▸ **What to produce**:
Reproduce the first line of the entries that follow and each later line, word for word, ending with the one containing "Lemma post_ok c".

◇ ◇ ◇ ◇ ◇ ◇ ◇

Lemma unused_addrs e : unused e → addrs e = [].
Proof.
  induction e as [|t d s l IHl r IHr v i]; [done |]. intros ((_ & H1 & _ & H2) & Hl & Hr). cbn. unfold addrs_of.
  by rewrite H1, H2, IHl, IHr.
Qed.
Lemma unused_nodes e h : unused e → nodes_ok e h.
Proof.
  induction e as [|t d s l IHl r IHr v i]; [done |]. intros ((H0 & H1 & _ & _) & Hl & Hr). cbn. split_and!; [| by apply IHl | by apply IHr].
  destruct t; try done; cbn; auto.
Qed.
Lemma post_ok c h l nl c1 rp :
  exprs_ok (c_mlist c) h → NoDup l → __dmprefetch (Some c) l = (if has_derived c l then zlen (default l nl) else 0, nl, Some c1) →
  replies c (default l nl) rp →
  ∃ new c2 h', __dmpostfetch (Some c1) rp h = Some (new, Some c2, h') ∧ exprs_ok (c_mlist c2) h' ∧
    bd_pmid <$> c_mlist c2 = bd_pmid <$> c_mlist c ∧
    if has_derived c l then mapM (delivered (c_mlist c) rp h) (take (length l) rp) = Some new else new = rp.
Proof.
  intros Hok Hl Hpre [Hp Hc Ha]. destruct (prefetch_spec c l) as (nl' & x & E & Hfull & _ & Hx). rewrite Hpre in E.
  injection E as _ <- ->. rewrite Hfull in *. unfold __dmpostfetch. cbn [fetch_has_dm c_numpmid c_mlist].
  destruct (has_derived c l); cbn [negb]; [| by exists rp, (mkContextDm (c_mlist c) false (zlen l)), h].
  assert (length rp = (length l + length x)%nat) as Hlen by (apply (f_equal length) in Hp; by rewrite length_fmap, length_app in Hp).
  assert (vpmid <$> take (length l) rp = l) as Htk by (by rewrite fmap_take, Hp, take_app_length).
  destruct (rewrite_vsets_ok rp (length l) (c_mlist c) rp h) as (new & l' & h' & E & Ed & Hok' & Hpm); [done | lia | | by rewrite Htk |].
  - apply Forall_forall. intros vs Hvs. unfold fits_request. pose proof (list_elem_of_fmap_2 vpmid _ _ Hvs) as Hin. rewrite Htk in Hin.
    assert (copyable vs) as Hcp by (rewrite Forall_forall in Hc; apply Hc; by eapply subseteq_take).
    pose proof (λ e, Ha (vpmid vs) e (proj2 (elem_of_app _ _ _) (or_introl Hin))) as Hag. unfold bound_expr in Hag.
    destruct (is_derived (vpmid vs)) eqn:Ei; [| done]. unfold the_metric in Hag. fold (find_metric (vpmid vs) (c_mlist c)) in Hag.
    destruct (find_metric (vpmid vs) (c_mlist c)) as [m|] eqn:Em; [| done].
    destruct (bd_expr m) as [|t d s el er v i] eqn:Ee; [done |]. apply agrees_fits; [by apply Hag |]. intros q Hq. rewrite Hp, elem_of_app.
    destruct (decide (q ∈ l)) as [|Hn]; [by left | right]. apply Hx. split; [| done]. exists (vpmid vs), (bd_expr m). rewrite Ee. split_and!; [done | | done].
    unfold bound_expr, the_metric. fold (find_metric (vpmid vs) (c_mlist c)). by rewrite Ei, Em, Ee.
  - rewrite Nat2Z.id, E. cbn [mbind option_bind]. by eexists _, _, _.
Qed.
Lemma used_ok c h : used c h → exprs_ok (c_mlist c) h.
Proof.
  induction 1 as [r c h Hr Ho Hh | c h l n nl c1 rp new c2 h' _ IH Hl Hpre Hrep Hpost].
  - destruct (open_ok lookup desc r Hr desc_timely) as (oc & E & H). rewrite Ho in E. injection E as <-. destruct H as (_ & _ & H).
    assert (all_addrs (c_mlist c) = []) as Ha.
    { unfold all_addrs. induction H as [|m l' [_ Hu] _ IHl]; [done |]. cbn. by rewrite unused_addrs, IHl. }
    split; [eapply Forall_impl; [exact H |]; by intros m [? _] | | eapply Forall_impl; [exact H |]; intros m [_ ?]; by apply unused_nodes].
    rewrite Ha. split_and!; [done | constructor | by intros a Ha'%elem_of_nil].
  - destruct (prefetch_spec c l) as (nl' & x & E & Hfull & _). assert (nl' = nl) as -> by congruence. rewrite <- Hfull in E.
    rewrite Hpre in E. injection E as -> ->. destruct (post_ok c h l nl _ rp IH Hl Hpre Hrep) as (new' & c2' & h'' & E & Hok & _).
    rewrite Hpost in E. by injection E as _ -> ->.
Qed.
End used.
(** ** Children *)

Record kids := mkKids { num : Z; offspring : list str; statuslist : option (list Z) }.
(** More names join those there are, without duplicates; [want]: the statuses too. *)
Definition stitch_list (want : bool) (k : kids) (x : list (str * Z)) : run kids :=
  let old := if 0 <? num k then offspring k else [] in
  let new := filter (λ e, negb (bool_decide (e.1 ∈ old)) = true) x in
  let n := zlen old + zlen new in
  if want then
    match (if 0 <? num k then statuslist k else Some []) with
    | Some sl => Done (mkKids n (old ++ new.*1) (Some (sl ++ new.*2)))
    | None => Wild
    end
  else Done (mkKids n (old ++ new.*1) None).
Definition node_status (np : node) : Z :=
  if dynamic (pmid np) then PMNS_NONLEAF_STATUS else match first np with [] => PMNS_LEAF_STATUS | _ => PMNS_NONLEAF_STATUS end.
Definition no_kids (sts : Z) : kids := mkKids sts [] None.
(** The children of a dynamic subtree, from an agent that is part of the process. *)
Definition ask_dso (want : bool) (nm : str) (np : node) : run kids :=
  match __pmLookupDSO (pmid_cluster (pmid np)) with
  | None => Done (no_kids PM_ERR_NOAGENT)
  | Some dp =>
      if PMDA_INTERFACE_4 <=? pmda_interface dp then
        let '(x_num, x) := dso_children dp nm in
        if x_num <? 0 then Done (no_kids x_num) else stitch_list want (no_kids 0) (take (Z.to_nat x_num) x)
      else Done (no_kids PM_ERR_NAME)
  end.
Fixpoint children_prefix (path : list str) (n : nat) (r : node) : option node :=
  match n with
  | O => None
  | S n =>
      match locate (take (S n) path) r with
      | Some np => if dynamic_root np then Some np else children_prefix path n r
      | None => children_prefix path n r
      end
  end.
Definition children_local (local want : bool) (r : node) (nm : str) : run kids :=
  match (match nm with [] => Some r | _ => locate (components nm) r end) with
  | None =>
      match (if local then children_prefix (components nm) (length (components nm) - 1) r else None) with
      | Some np => ask_dso want nm np
      | None => Done (no_kids PM_ERR_NAME)
      end
  | Some np =>
      match first np with
      | [] => if dynamic (pmid np) && local then ask_dso want nm np else Done (no_kids 0)
      | l =>
          let shown := filter (λ k, marked (pmid k) = false) l in
          Done (mkKids (zlen shown) (name <$> shown) (if want then Some (node_status <$> shown) else None))
      end
  end.
Definition pmGetChildrenStatus (ctx : option context) (nm : option str) (want : bool) (s : state) : run (kids * state) :=
  '(loc, s) ← GetLocation ctx s;
  if loc <? 0 then Done (no_kids loc, s)
  else
    match nm with
    | None => Done (no_kids PM_ERR_NAME, s)
    | Some nm =>
        k ← (if loc =? PMNS_LOCAL then r ← curr_root s; children_local (is_local_ctx ctx) want r nm
             else match ctx with
                  | Some (PM_CONTEXT_HOST _ _ out handle) =>
                      a ← exchange (NameReq.__pmSendChildReq out handle nm (if want then 1 else 0));
                      match a with
                      | inl sts => Done (no_kids sts)
                      | inr a => '(n, names, sl) ← receive_names want a; Done (mkKids n names sl)
                      end
                  | _ => Died
                  end);
        s ← ready s;
        match __dmchildren nm (derived s) with
        | Assert => Died
        | Kids dm_num x =>
            if 0 <? dm_num then k ← stitch_list want k x; Done (k, s)
            else if (dm_num =? 0) && (num k <? 0) then Done (no_kids 0, s)
            else Done (k, s)
        end
    end.
Definition pmGetChildren (ctx : option context) (nm : option str) (s : state) : run (kids * state) :=
  pmGetChildrenStatus ctx nm false s.

(** ** Identifiers to names *)

Definition metrics_with (t : tree) (p : Z) : list nat := List.filter (λ id, pmid_at (root t) id =? p) (chain t p).
(** The request and the answer for the names of an identifier. *)
Definition ask_names (out : Xmit.wfd) (handle p : Z) : run (Z * list str) :=
  a ← exchange (IDList.__pmSendIDList out handle [p] 0);
  match a with
  | inl sts => Done (sts, [])
  | inr a => '(n, names, _) ← receive_names false a; Done (n, names)
  end.
Definition of_derived (r : Z + str) : Z * option str := match r with inr nm => (0, Some nm) | inl sts => (sts, None) end.
Definition pmNameID (ctx : option context) (p : Z) (s : state) : run (Z * option str * state) :=
  '(loc, s) ← GetLocation ctx s;
  if loc <? 0 then Done (loc, None, s)
  else if loc =? PMNS_LOCAL then
    t ← curr_tree s;
    if htabsize t =? 0 then Wild
    else
      match metrics_with t p with
      | id :: _ =>
          if dynamic p then Done (PM_ERR_PMID, None, s)
          else match backname (root t) id with Some nm => Done (0, Some nm, s) | None => Wild end
      | [] => s ← ready s; Done (of_derived (__dmgetname p (derived s)), s)
      end
  else
    match ctx with
    | Some (PM_CONTEXT_HOST _ _ out handle) =>
        '(n, names) ← ask_names out handle p;
        if 0 <=? n then match names with nm :: _ => Done (0, Some nm, s) | [] => Wild end
        else s ← ready s; Done (of_derived (__dmgetname p (derived s)), s)
    | _ => Done (PM_ERR_NOCONTEXT, None, s)
    end.
Definition name_derived (p : Z) (s : state) : run (Z * list str * state) :=
  s ← ready s;
  Done match __dmgetname p (derived s) with inr nm => (1, [nm], s) | inl sts => (sts, [], s) end.
Definition pmNameAll (ctx : option context) (p : Z) (s : state) : run (Z * list str * state) :=
  '(loc, s) ← GetLocation ctx s;
  if loc <? 0 then Done (loc, [], s)
  else if loc =? PMNS_LOCAL then
    if dynamic p then Done (PM_ERR_PMID, [], s)
    else
      t ← curr_tree s;
      if htabsize t =? 0 then Wild
      else
        match metrics_with t p with
        | [] => name_derived p s
        | l => match mapM (backname (root t)) l with Some names => Done (zlen names, names, s) | None => Wild end
        end
  else
    match ctx with
    | Some (PM_CONTEXT_HOST _ _ out handle) =>
        '(n, names) ← ask_names out handle p;
        if n =? 0 then name_derived p s else Done (n, names, s)
    | _ => Done (PM_ERR_NOCONTEXT, [], s)
    end.

(** ** Walking the name space *)

(** The result: the status and the names for which the function is called, in order. *)
Fixpoint TraversePMNS_local (fuel : nat) (ctx : option context) (nm : str) (s : state) : run (Z * list str * state) :=
  match fuel with
  | O => Deep
  | S fuel =>
      '(k, s) ← pmGetChildren ctx (Some nm) s;
      if num k <? 0 then Done (num k, [], s)
      else if 0 <? num k then
        (fix visit (enfants : list str) (s : state) : run (Z * list str * state) :=
           match enfants with
           | [] => Done (0, [], s)
           | e :: enfants =>
               '(sts, l, s) ← TraversePMNS_local fuel ctx (sub_path nm e) s;
               if sts <? 0 then Done (sts, l, s)
               else '(sts, l', s) ← visit enfants s; Done (sts, l ++ l', s)
           end) (offspring k) s
      else Done (0, [nm], s)
  end.
Definition anon_prefix : str := lit "anon.".
Definition is_anon (nm : str) : bool := bool_decide (take 5 nm = anon_prefix).
Definition TraversePMNS (fuel : nat) (ctx : option context) (nm : option str) (s : state) : run (Z * list str * state) :=
  '(loc, s) ← GetLocation ctx s;
  if loc <? 0 then Done (loc, [], s)
  else
    match nm with
    | None => Done (PM_ERR_NAME, [], s)
    | Some nm =>
        if loc =? PMNS_LOCAL then TraversePMNS_local fuel ctx nm s
        else
          match ctx with
          | Some (PM_CONTEXT_HOST _ _ out handle) =>
              a ← exchange (NameReq.__pmSendTraversePMNSReq out handle nm);
              match a with
              | inl sts => Done (sts, [], s)
              | inr a =>
                  '(sts, names, _) ← receive_names false a;
                  let decoded := match wants PDU_PMNS_NAMES a with Some _ => true | None => false end in
                  if (if decoded then sts <=? 0 else negb (sts =? PM_ERR_NAME) || negb (match a with GotPDU ty _ => ty =? PDU_ERROR | _ => false end))
                  then Done (sts, [], s)
                  else
                    let seen := List.filter (λ n, negb (is_anon n)) names in
                    s ← ready s;
                    match __dmtraverse nm (derived s) with
                    | [] => Done (if 0 <? sts then zlen names else sts, seen, s)
                    | x => Done (0, seen ++ x, s)
                    end
              end
          | _ => Done (PM_ERR_NOCONTEXT, [], s)
          end
    end.

(** ** Trimming *)

Definition update_curr (f : tree → tree) (s : state) : run state :=
  match curr_pmns s with
  | Some a => match mem s !! a with Some (Loaded t) => Done (set_mem (<[a := Loaded (f t)]> (mem s)) s) | _ => Wild end
  | None => Wild
  end.
Definition pmTrimNameSpace (ctx : option context) (s : state) : run (Z * state) :=
  '(loc, s) ← GetLocation ctx s;
  if loc <? 0 then Done (loc, s)
  else if loc =? PMNS_REMOTE then Done (0, s)
  else
    match ctx with
    | None => Done (PM_ERR_NOCONTEXT, s)
    | Some (PM_CONTEXT_ARCHIVE _ _ l_hashpmid) =>
        if havePmLoadCall s then s ← update_curr (λ t, trim t l_hashpmid) s; Done (0, s) else Done (0, s)
    | Some _ => s ← update_curr (mark_all false) s; Done (0, s)
    end.

(** ** Where the tree is *)

Lemma bind_Done {A B} (m : run A) (f : A → run B) b : m ≫= f = Done b → ∃ a, m = Done a ∧ f a = Done b.
Proof. destruct m; try done. eauto. Qed.
(** The routines work on [t], in the state [s'] that they find it in. *)
Definition located (ctx : option context) (s s' : state) (t : tree) : Prop :=
  GetLocation ctx s = Done (PMNS_LOCAL, s') ∧ curr_tree s' = Done t.
Lemma curr_tree_root s t : curr_tree s = Done t → curr_root s = Done (root t).
Proof. unfold curr_tree, curr_root. destruct (curr_pmns s ≫= _) as [[| |]|]; try done. by intros [= <-]. Qed.
Lemma located_root ctx s s' t : located ctx s s' t → curr_root s' = Done (root t).
Proof. intros [_ Hc]. by apply curr_tree_root. Qed.
Lemma GetLocation_derived ctx s loc s' d : GetLocation ctx s = Done (loc, s') →
  GetLocation ctx (set_derived d s) = Done (loc, set_derived d s').
Proof.
  unfold GetLocation, pmGetPMNSLocation, LoadDefault, load. cbn [useExtPMNS havePmLoadCall main_pmns export_ set_derived].
  destruct (useExtPMNS s); [by intros [= <- <-] |].
  destruct (havePmLoadCall s).
  { cbn. destruct (main_pmns s); cbn; by intros [= <- <-]. }
  destruct ctx as [[fd v o h | | m l ps |]|]; cbn [mbind run_bind].
  - repeat case_match; intros; simplify_eq; done.
  - destruct multi; [by intros [= <- <-] |]. destruct (main_pmns s) eqn:Em; [intros [= <- <-]; cbn; by rewrite Em |].
    destruct (loadascii _ _) as [[sts m| |]|]; try done. destruct m; cbn; repeat case_match; intros; simplify_eq; try done.
  - destruct (_ =? 2); by intros [= <- <-].
  - by intros [= <- <-].
  - by intros [= <- <-].
Qed.
Lemma located_again ctx s s' t : located ctx s s' t → located ctx s' s' t.
Proof.
  intros [Hl Ht]. split; [| done]. unfold GetLocation, pmGetPMNSLocation in *. destruct (useExtPMNS s) eqn:Eu; [injection Hl as <-; by rewrite Eu |].
  destruct (havePmLoadCall s) eqn:Eh; cbn [mbind run_bind] in Hl.
  { destruct (main_pmns s) eqn:Em; cbn in Hl; [| done]. injection Hl as <-. cbn. rewrite Eu, Eh, Em. cbn. by rewrite Em. }
  destruct ctx as [[fd v o h | | m l ps |]|]; cbn [mbind run_bind] in Hl; [| | | done | done].
  - exfalso. repeat case_match; simplify_eq.
  - destruct multi; [done |]. unfold LoadDefault in Hl. destruct (main_pmns s) eqn:Em.
    { cbn in Hl. injection Hl as <-. cbn. rewrite Eu, Eh. unfold LoadDefault. cbn. rewrite Em. cbn. by rewrite Em. }
    unfold load in Hl. rewrite Em in Hl. destruct (loadascii _ _) as [[sts m| |]|]; try done.
    destruct m as [|r|t']; cbn in Hl; (destruct (sts <? 0); [done |]); cbn in Hl; injection Hl as <-.
    1: unfold curr_tree in Ht; cbn in Ht; by rewrite Em in Ht.
    all: cbn; by rewrite Eu, Eh.
  - destruct (Z.land m 255 =? 2) eqn:E2; [| done]. cbn in Hl. injection Hl as <-. cbn [useExtPMNS havePmLoadCall set_curr].
    by rewrite Eu, Eh.
Qed.
Lemma located_derived ctx s s' t d : located ctx s s' t → located ctx (set_derived d s) (set_derived d s') t.
Proof. intros [Hl Ht]. split; [by apply GetLocation_derived | done]. Qed.
Lemma ready_done s s' : ready s = Done s' → ∃ d, init derived_file (derived s) = Some d ∧ s' = set_derived d s.
Proof. unfold ready. destruct (init _ _); [| done]. intros [= <-]. eauto. Qed.
(** Once the derived metrics are there, nothing more is read. *)
Lemma ready_again s s' : ready s = Done s' → ready s' = Done s'.
Proof.
  unfold ready, init. destruct (need_init (derived s)) eqn:En.
  - destruct (match derived_file with Some f => snd <$> pmLoadDerivedConfig f (derived s) | None => Some (derived s) end) as [r|]; [| done].
    cbn. intros [= <-]. done.
  - intros [= <-]. cbn. by rewrite En.
Qed.
End api.
End PmnsApi.
Definition fix_indom (domain : Z) (d : pmdaIndom) : pmdaIndom := mkIndom (pmInDom_build domain (it_indom d)) (it_set d).
Definition desc_indom (dom : Z) (d : pmDesc) : pmDesc := mkDesc (pmid d) (dtype d) dom (sem d) (units d).
Definition desc_pmid (id : Z) (d : pmDesc) : pmDesc := mkDesc id (dtype d) (dindom d) (sem d) (units d).
Definition fix_metric_indom (domain : Z) (m : pmdaMetric) : pmdaMetric :=
  if dindom (m_desc m) =? PM_INDOM_NULL then m
  else mkMetric (m_user m) (desc_indom (pmInDom_build domain (dindom (m_desc m))) (m_desc m)).
Definition fix_metric_pmid (domain : Z) (m : pmdaMetric) : pmdaMetric :=
  let id := pmid (m_desc m) in mkMetric (m_user m) (desc_pmid (field (bits id 31 1) 31 1 + pmid_build domain (pmid_cluster id) (pmid_item id)) (m_desc m)).
(** The instance domain of a metric is one of the table, if there is a table. *)
Definition serial_known (indoms : list pmdaIndom) (m : pmdaMetric) : bool :=
  (dindom (m_desc m) =? PM_INDOM_NULL) || bool_decide (indoms = [])
  || existsb (λ d, pmInDom_serial (it_indom d) =? pmInDom_serial (dindom (m_desc m))) indoms.
Fixpoint items_are_places (l : list pmdaMetric) (i : Z) : bool :=
  match l with [] => true | m :: l => (pmid_item (pmid (m_desc m)) =? i) && items_are_places l (i + 1) end.
(** The status, and the tables as far as they were set. *)
Definition pmdaInit (domain : Z) (indoms : list pmdaIndom) (metrics : list pmdaMetric) (p : pmdaExt) : Z * pmdaExt :=
  let indoms := fix_indom domain <$> indoms in
  let metrics := fix_metric_indom domain <$> metrics in
  if forallb (serial_known indoms) metrics then
    let metrics := fix_metric_pmid domain <$> metrics in (0, set_tables (items_are_places metrics 0) indoms metrics p)
  else (PM_ERR_GENERIC, set_tables (e_direct p) indoms metrics p).

Section agent.
(** What the operations on files would see; none of them is called here. *)
Context (w : world).
(* ===== verification/MainLoop.v ===== *)
(** The main loop of an agent, libpcp_pmda/src/mainloop.c: PDUs are read off the connection
    to the collector, each request is decoded and handed to the function the agent has for
    it, and the answer is sent.  The pins of the buffers are left out: each PDU is unpinned
    once, when it has been dealt with.

    The functions of the agent are those of a [pmdaInterface]; [standard] is the one with
    the callbacks of [Callback]. *)
From S2P Require Import Prelude Memory Types PduIO PduSimple PduInstance PduPmns PduProfile ValueBlock PduResult Protocol Cache CacheOps CacheFile PmnsTree Derive DeriveBind DeriveEval Units Callback.
Import Callback.Callback.
Local Open Scope Z_scope.

Module MainLoop.

Definition PMDA_INTERFACE_4 : Z := 4.
Definition HAVE_V_TWO (i : Z) : bool := (i =? PMDA_INTERFACE_2) || (i =? PMDA_INTERFACE_3).
Definition HAVE_V_FOUR (i : Z) : bool := (i =? PMDA_INTERFACE_4) || (i =? PMDA_INTERFACE_5).
Definition HAVE_V_FIVE (i : Z) : bool := i =? PMDA_INTERFACE_5.
Definition ANY_SIZE : Z := 0.
Definition PM_ERR_EOF : Z := - PM_ERR_BASE - 23.
Definition PM_ERR_NOTCONN : Z := - PM_ERR_BASE - 46.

◇ ◇ ◇ ◇ ◇ ◇ ◇

▸ **Reply**:
Lemma unused_addrs e : unused e → addrs e = [].
Proof.
  induction e as [|t d s l IHl r IHr v i]; [done |]. intros ((_ & H1 & _ & H2) & Hl & Hr). cbn. unfold addrs_of.
  by rewrite H1, H2, IHl, IHr.
Qed.
Lemma unused_nodes e h : unused e → nodes_ok e h.
Proof.
  induction e as [|t d s l IHl r IHr v i]; [done |]. intros ((H0 & H1 & _ & _) & Hl & Hr). cbn. split_and!; [| by apply IHl | by apply IHr].
  destruct t; try done; cbn; auto.
Qed.
Lemma post_ok c h l nl c1 rp :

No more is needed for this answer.